IQ Inc. is assisting a local Pittsburgh client in the search for a Principal Human Factors Engineer. This is a growing, medical device company. If you are looking for a role that has an impact on people's lives, please consider applying for this position.
Essential Duties and Responsibilities:
Drive patient-focused product innovation by leading the development of human factors engineering processes within the organization, including the management of standard operating procedures
Works closely with a cross-functional development team throughout a product development effort to ensure that user needs, usability requirements, and use errors are identified and addressed in the design process
Lead analytic human factors activities (e.g., use FMEA, task analysis, heuristic evaluation) for the purposes of “design input,” risk assessment and mitigation, and protocol development
Lead the development and execution of formative and summative evaluations at various stages of product development from early prototypes through formal FDA-mandated validation
Work closely with development engineers and R&D Management to ensure the HF/UE process is followed through all phases of the system lifecycle
Engage Quality and Regulatory to drive development of processes documentation to meet regulatory requirements
Collaborate with external Human Factor Engineering consultancies, internal stakeholders and partner organizations
Advance the development of the Human Factors engineering team by acting as a mentor and leader for less experienced Human Factors engineers
Supervisory Responsibilities: None.
Qualifications: To perform this job successfully, an individual must be able to perform each essential duty satisfactorily. The requirements listed below are representative of the knowledge, skills and abilities required. Reasonable accommodations may be made to enable individuals with disabilities to perform the essential functions of this job.

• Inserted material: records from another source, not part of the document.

(* ===== verification/RecoverySteps.v ===== *)
(** * The recovery ledger as a transition system

    The states a controller can bring a ledger into, operation by operation:
    the invariant holds in all of them, atomic groups seal as a whole, and a
    running controller never loses environment state it may hold. *)

From S2P Require Import Prelude PyVal PyStr StateErr Recovery RecoveryLedger RecoveryInv.
From S2P Require Import RecoverySeals RecoveryOps.

Section steps.
Context (staging_key : PyVal -> string -> res string) (json_object : string -> bool).
#[local] Abbreviation ledger_ok := (ledger_ok staging_key json_object) (only parsing).
#[local] Abbreviation log_contexts_ok := (log_contexts_ok json_object) (only parsing).
#[local] Abbreviation op_post := (op_post staging_key json_object) (only parsing).

(** ** Custody of environment state *)

(** Some group holds environment state [e] of instance [inst]. *)
Definition held (l : RolloutRecoveryLedger) (inst : string) (e : EnvironmentEpisode) : Prop :=
  exists gid g, (gid, g) ∈ groups l /\ owed g inst e.

Definition over (l : RolloutRecoveryLedger) (e : EnvironmentEpisode) : Prop :=
  exists gid g, (gid, g) ∈ groups l /\ settled g e.

(** From [l] to [l'], held state stays held, waits to be retired, or is over;
    what waits to be retired waits on, or waits to be forgotten. *)
Definition custody (l l' : RolloutRecoveryLedger) : Prop :=
  (forall inst e, held l inst e -> held l' inst e \/ pending (retirements l') inst e \/ over l' e) /\
  (forall inst e, pending (retirements l) inst e ->
     pending (retirements l') inst e \/ pending (forgets l') inst e).

Lemma custody_refl l : custody l l.
Proof. split; auto. Qed.

(** An operation on one group keeps custody when it pays what the group owes. *)
Lemma op_post_custody {A} new gid (P : GS -> GS -> res A -> Prop) l l' r :
  ledger_ok l -> op_post new gid P l l' r -> custody l l'.
Proof.
  intros (Hn & Hg & _) [[-> _]|(g & [g' lx] & Hk & ((_ & _ & Hgs & _) & Hpaid & Hret) & _ & ->)];
    [apply custody_refl|].
  cbn [fst snd] in *. unfold custody, held, over. cbn. rewrite Hgs. split; [|auto].
  intros inst e (gid2 & g2 & Hin & Ho). destruct (decide (gid2 = gid)) as [->|Hne].
  - apply kv_get_elem in Hin; [|done]. rewrite Hk in Hin. injection Hin as <-.
    assert ((gid, g') ∈ kv_set gid g' (groups l)) as Hin' by (apply elem_of_kv_set; [done|by left]).
    destruct (Hpaid inst e Ho) as [H|[H|H]]; [left; by exists gid, g'|by right; left|].
    right. right. by exists gid, g'.
  - left. exists gid2, g2. split; [|done]. apply elem_of_kv_set; [done|by right].
Qed.

Lemma custody_discard gid g l l' :
  ledger_ok l -> kv_get gid (groups l) = Some g -> groups l' = kv_del gid (groups l) ->
  (forall inst e, pending (retirements l) inst e -> pending (retirements l') inst e) ->
  (forall inst e, owed g inst e -> pending (retirements l') inst e) -> custody l l'.
Proof.
  intros (Hn & _) Hk Hgs Hmono Ho. split; [|auto]. intros inst e (gid2 & g2 & Hin & Ho2).
  destruct (decide (gid2 = gid)) as [->|Hne].
  - apply kv_get_elem in Hin; [|done]. rewrite Hk in Hin. injection Hin as <-. auto.
  - left. exists gid2, g2. split; [|done]. rewrite Hgs. by apply elem_of_kv_del.
Qed.

(** ** Acknowledgements of the environment *)

Lemma pending_drop inst es m inst' e :
  pending m inst' e -> pending (drop_episodes inst es m) inst' e \/ (inst' = inst /\ e ∈ es).
Proof.
  intros (s & Hs & He). unfold drop_episodes.
  destruct (m !! inst) as [p|] eqn:E; [|left; by exists s].
  destruct (decide (inst' = inst)) as [->|Hne].
  - rewrite E in Hs. injection Hs as ->. destruct (decide (e ∈ es)) as [|Hni]; [by right|left].
    rewrite decide_False; [|set_solver]. exists (s ∖ es). rewrite lookup_insert_eq. set_solver.
  - left. exists s. split; [|done]. destruct (decide (p ∖ es = ∅));
      [by rewrite lookup_delete_ne|by rewrite lookup_insert_ne].
Qed.

Lemma pending_forgets_mono l p inst e :
  pending (forgets l) inst e -> pending (forgets (mark_one_retired l p)) inst e.
Proof.
  intros (s & Hs & He). unfold mark_one_retired. destruct (decide (_ = ∅)); [by exists s|]. cbn.
  unfold pending. destruct (decide (inst = p.1)) as [->|Hne].
  - rewrite lookup_insert_eq, Hs. eexists. split; [done|]. cbn. set_solver.
  - rewrite lookup_insert_ne by done. by exists s.
Qed.

(** Retired episodes are remembered until the environment forgets them. *)
Lemma mark_one_retired_custody l p inst e :
  pending (retirements l) inst e ->
  pending (retirements (mark_one_retired l p)) inst e \/
  pending (forgets (mark_one_retired l p)) inst e.
Proof.
  intros Hp. unfold mark_one_retired. set (es := list_to_set p.2 : gset EnvironmentEpisode).
  destruct (decide (es = ∅)) as [Hes|Hes]; cbn.
  - destruct (pending_drop p.1 es _ _ _ Hp) as [|[-> He]]; [by left|]. rewrite Hes in He. set_solver.
  - destruct (pending_drop p.1 es _ _ _ Hp) as [|[-> He]]; [by left|]. right. unfold pending.
    rewrite lookup_insert_eq. eexists. split; [done|]. set_solver.
Qed.

Lemma groups_mark_retired ps l : groups (mark_environment_retired ps l) = groups l.
Proof.
  unfold mark_environment_retired. revert l. induction ps as [|p ps IH]; intros l; [done|]. cbn.
  rewrite IH. unfold mark_one_retired. by destruct (decide _).
Qed.

Lemma mark_environment_retired_custody ps l : custody l (mark_environment_retired ps l).
Proof.
  split.
  - intros inst e (gid & g & Hin & Ho). left. exists gid, g. by rewrite groups_mark_retired.
  - intros inst e. unfold mark_environment_retired.
    assert (forall l, pending (retirements l) inst e \/ pending (forgets l) inst e ->
      pending (retirements (foldl mark_one_retired l ps)) inst e \/
      pending (forgets (foldl mark_one_retired l ps)) inst e) as H; [|intros ?; apply H; by left].
    clear l. induction ps as [|p ps IH]; intros l Hl; [done|]. cbn. apply IH.
    destruct Hl as [Hl|Hl]; [by apply mark_one_retired_custody|right; by apply pending_forgets_mono].
Qed.

Lemma mark_forgotten_other ps l :
  groups (mark_environment_forgotten ps l) = groups l /\
  retirements (mark_environment_forgotten ps l) = retirements l.
Proof.
  unfold mark_environment_forgotten. revert l. induction ps as [|p ps IH]; intros l; [done|].
  cbn. by rewrite !(proj1 (IH _)), !(proj2 (IH _)).
Qed.

(** ** Steps *)

(** The operations of a running controller. *)
Inductive live_step (l : RolloutRecoveryLedger) : RolloutRecoveryLedger -> Prop :=
| step_set_event_sink on : live_step l (set_event_sink on l)
| step_reserve_group live prompt payload expected target start source level admitted gid admission ref
    fresh_group fresh :
    fresh_for (Z.to_nat expected) fresh l -> String.length fresh_group = 16%nat ->
    live_step l (reserve_group live prompt payload expected target start source level admitted gid
                   admission ref fresh_group fresh l).1
| step_mark_group_admitted live gid target start :
    live_step l (mark_group_admitted live gid target start l).1
| step_bind_runtime_prompt live gid payload :
    live_step l (bind_runtime_prompt live gid payload l).1
| step_prepare_incomplete_retry live gid fresh :
    fresh_for (group_size gid l) fresh l -> live_step l (prepare_incomplete_retry live gid fresh l).1
| step_mark_group_dispatched live gid indices owner :
    owner <> Some "" -> live_step l (mark_group_dispatched live gid indices owner l).1
| step_release_refused_dispatch live gid i :
    live_step l (release_refused_dispatch live gid i l).1
| step_replace_dropped_dispatch live gid indices fresh :
    fresh_for (group_size gid l) fresh l -> live_step l (replace_dropped_dispatch live gid indices fresh l).1
| step_mark_sibling_sealed live gid i r :
    log_contexts_ok r -> live_step l (mark_sibling_sealed staging_key live gid i r l).1
| step_mark_group_sealed live gid results :
    (forall i r, results !! i = Some r -> log_contexts_ok r) ->
    live_step l (mark_group_sealed staging_key live gid results l).1
| step_abandon_unsealed live gid reason : live_step l (abandon_unsealed live gid reason l).1
| step_mark_finalization_started live gid : live_step l (mark_finalization_started live gid l).1
| step_mark_finalization_unknown live gid : live_step l (mark_finalization_unknown live gid l).1
| step_discard_group live gid : live_step l (discard_group live gid l).1
| step_mark_environment_retired ps : live_step l (mark_environment_retired ps l)
| step_mark_environment_forgotten ps : live_step l (mark_environment_forgotten ps l).

(** Those, and what a controller does to a ledger it restored. *)
Inductive ledger_step (l : RolloutRecoveryLedger) : RolloutRecoveryLedger -> Prop :=
| step_live l' : live_step l l' -> ledger_step l l'
| step_prepare_for_restart live continued :
    ledger_step l (prepare_for_restart live continued l).1
| step_discard_canonical_groups live ids : ledger_step l (discard_canonical_groups live ids l).1.

Lemma ledger_ok_groups l l' : ledger_ok l -> groups l' = groups l -> ledger_ok l'.
Proof. intros Hl Hg. eapply ledger_ok_sublist; [exact Hl|]. by rewrite Hg. Qed.

Lemma op_post_keeps {A} new gid (P : GS -> GS -> res A -> Prop) l l' r :
  ledger_ok l -> (forall u, new u -> u ∉ all_uuids l) -> op_post new gid P l l' r ->
  ledger_ok l' /\ custody l l'.
Proof. intros Hl Hf Hp. split; [by eapply op_post_ok|by eapply op_post_custody]. Qed.

Lemma drawn_from_fresh n fresh l :
  fresh_for n fresh l -> forall u, drawn_from n fresh u -> u ∉ all_uuids l.
Proof. intros (_ & Hf) u (i & Hi & ->). by apply Hf. Qed.

Lemma live_step_keeps l l' : ledger_ok l -> live_step l l' -> ledger_ok l' /\ custody l l'.
Proof.
  intros Hl Hstep.
  assert (forall u, none_drawn u -> u ∉ all_uuids l) as Hno by done.
  destruct Hstep.
  - split; [by apply (ledger_ok_groups l)|]. split; auto.
  - pose proof (reserve_group_keeps staging_key json_object live prompt payload expected target start
      source level admitted gid admission ref fresh_group fresh l Hl H H0) as Hp. unfold wp in Hp.
    destruct Hp as [[-> _]|(g & _ & Hok & Hgs & Hr & _)]; [by split; [|apply custody_refl]|].
    split; [done|]. split; [|rewrite Hr; auto]. intros inst e (gid' & g' & Hin & Ho). left.
    exists gid', g'. split; [|done]. rewrite Hgs. apply elem_of_app. by left.
  - eapply op_post_keeps; [done|exact Hno|by eapply mark_group_admitted_post].
  - eapply op_post_keeps; [done|exact Hno|by eapply bind_runtime_prompt_post].
  - eapply op_post_keeps; [done|by apply drawn_from_fresh|by eapply prepare_incomplete_retry_op; [|apply H]].
  - eapply op_post_keeps; [done|exact Hno|by eapply mark_group_dispatched_post].
  - eapply op_post_keeps; [done|exact Hno|by eapply release_refused_dispatch_post].
  - eapply op_post_keeps; [done|by apply drawn_from_fresh|by eapply replace_dropped_dispatch_post; [|apply H]].
  - eapply op_post_keeps; [done|exact Hno|by eapply mark_sibling_sealed_post].
  - eapply op_post_keeps; [done|exact Hno|by eapply mark_group_sealed_post].
  - eapply op_post_keeps; [done|exact Hno|by eapply abandon_unsealed_post].
  - eapply op_post_keeps; [done|exact Hno|by eapply finalization_post].
  - eapply op_post_keeps; [done|exact Hno|by eapply finalization_post].
  - destruct (discard_group_spec staging_key json_object live gid l Hl) as [[Hd _]|(g & Hk & _ & Hgs & Hm & Ho)].
    + rewrite Hd. split; [done|apply custody_refl].
    + split; [|by eapply custody_discard].
      eapply ledger_ok_sublist; [exact Hl|]. rewrite Hgs. apply kv_del_sublist.
  - split; [by apply (ledger_ok_groups l); [|apply groups_mark_retired]|].
    apply mark_environment_retired_custody.
  - destruct (mark_forgotten_other ps l) as [Hgs Hr].
    split; [by apply (ledger_ok_groups l)|]. split; [|rewrite Hr; auto].
    intros inst e (gid & g & Hin & Ho). left. exists gid, g. by rewrite Hgs.
Qed.

Lemma ledger_step_keeps l l' : ledger_ok l -> ledger_step l l' -> ledger_ok l'.
Proof.
  intros Hl [l2 Hs|live continued|live ids].
  - by apply (live_step_keeps l l2).
  - destruct (prepare_for_restart_spec staging_key json_object live continued l Hl) as [[-> _]|[H _]];
      done.
  - eapply ledger_ok_sublist; [exact Hl|]. apply discard_canonical_groups_spec.
Qed.

Lemma new_ledger_ok : ledger_ok new_ledger.
Proof.
  split; [constructor|]. split; [|constructor]. by intros gid g Hin%not_elem_of_nil.
Qed.

End steps.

Educations and/or Experience:
Requires B.S. degree in biomedical engineering, psychology, or related field and a minimum of 10 years of usability experiences in medical device development
Understanding of Human Factors Usability Engineering process is required
Proven successful FDA submissions with human factors component is required
Experience with Human Factors FDA Guidance, and IEC 62366, and management of HF usability file for a medical device is desired
IQ Inc. is a woman-owned small business headquartered in Murrysville, PA. Since 1994 IQ has delivered software development and consulting services in ways that best meet our customers’ needs; including complete end-to-end software projects in our state-of-the-art development center. IQ also services our customers through staff augmentation engagements, contract-to-hire and direct placement. We work with our clients to create partnerships not just business relationships.